*** Opening Entries shown ***
Record setting : Prop := {
  st_out o_ins o : outs !! o_ins = Some o →
    ol_processor_is_active lib (oi_processor o) = 0 ∨ logs_ok lib chunk_blocks ∧ copies (oi_processor o);
  st_telemetry o_ins o task t evc tag_len tl : outs !! o_ins = Some o → ol_processor_is_active lib (oi_processor o) ≠ 0 →
    tasks !! task = Some t → chunks !! tk_event_chunk t = Some evc → telemetry_kind lib evc tl →
    flb_sds_len (ec_tag evc - FLB_SDS_HEADER_SIZE, FLB_SDS_HEADER_SIZE) (Mem owned base []) = Some tag_len →
    telemetry_fits tl (oi_processor o) evc tag_len (Mem owned base []);
  st_worker o_ins : threaded o_ins →
    is_Some (workers !! ol_thread_instance_get lib) ∧ ti_flush_mutex worker = false;
  st_task task t : tasks !! task = Some t → tk_locked t = false ∧
    ∃ evc tag_len, chunks !! tk_event_chunk t = Some evc ∧ is_Some (owned !! ec_data evc) ∧
      flb_sds_len (ec_tag evc - FLB_SDS_HEADER_SIZE, FLB_SDS_HEADER_SIZE) (Mem owned base []) = Some tag_len;
  st_heads k k' a : head_of k = Some a → head_of k' = Some a → k = k';
  st_below : engine < base ∧ (∀ k a, head_of k = Some a → a < base) ∧
    (∀ p, base ≤ p → chunks !! p = None) ∧ (∀ p, is_Some (owned !! p) → p < base);
  st_flush params : well_behaved (ol_cb_flush lib params);
  st_resume k : well_behaved (ol_cb_resume lib k);
  (** what is documented of [flb_output_flush_prepare_destroy] *)
  st_prepare r o_ins o h l1 l2 dl : outs !! o_ins = Some o →
    dll h (live_list worker o) (l1 ++ node r :: l2) → dll h (done_list worker o) dl →
    (∀ y, y ∈ done_list worker o :: dl → y ∉ live_list worker o :: l1 ++ node r :: l2) →
    ∃ h', ol_flush_prepare_destroy lib r h = Some h' ∧
      dll h' (live_list worker o) (l1 ++ l2) ∧ dll h' (done_list worker o) (dl ++ [node r]) ∧
      agree_outside ((live_list worker o :: l1 ++ node r :: l2) ++ done_list worker o :: dl) h h'
}.

(** * The relation between the two *)

Definition thread_of (ph : phase) : cothread :=
  match ph with
  | Unstarted => CT_output_start
  | Ready params => CT_output_ready params
  | Waiting k => CT_callback k
  | Finished => CT_returned
  end.

(** The blocks of a flush: its context, its coroutine, its stack, its chunk. *)
Definition parts (r : ptr) (a : aflush) : list ptr :=
  r :: of_coro (af_rec a) :: af_callee a :: elements (af_blocks a).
*** Closing Entries shown ***
Goal of the exercise. Please copy every line in the entries where "owned" appears.

Response area.
    flb_sds_len (ec_tag evc - FLB_SDS_HEADER_SIZE, FLB_SDS_HEADER_SIZE) (Mem owned base []) = Some tag_len →
    telemetry_fits tl (oi_processor o) evc tag_len (Mem owned base []);
    ∃ evc tag_len, chunks !! tk_event_chunk t = Some evc ∧ is_Some (owned !! ec_data evc) ∧
      flb_sds_len (ec_tag evc - FLB_SDS_HEADER_SIZE, FLB_SDS_HEADER_SIZE) (Mem owned base []) = Some tag_len;
    (∀ p, base ≤ p → chunks !! p = None) ∧ (∀ p, is_Some (owned !! p) → p < base);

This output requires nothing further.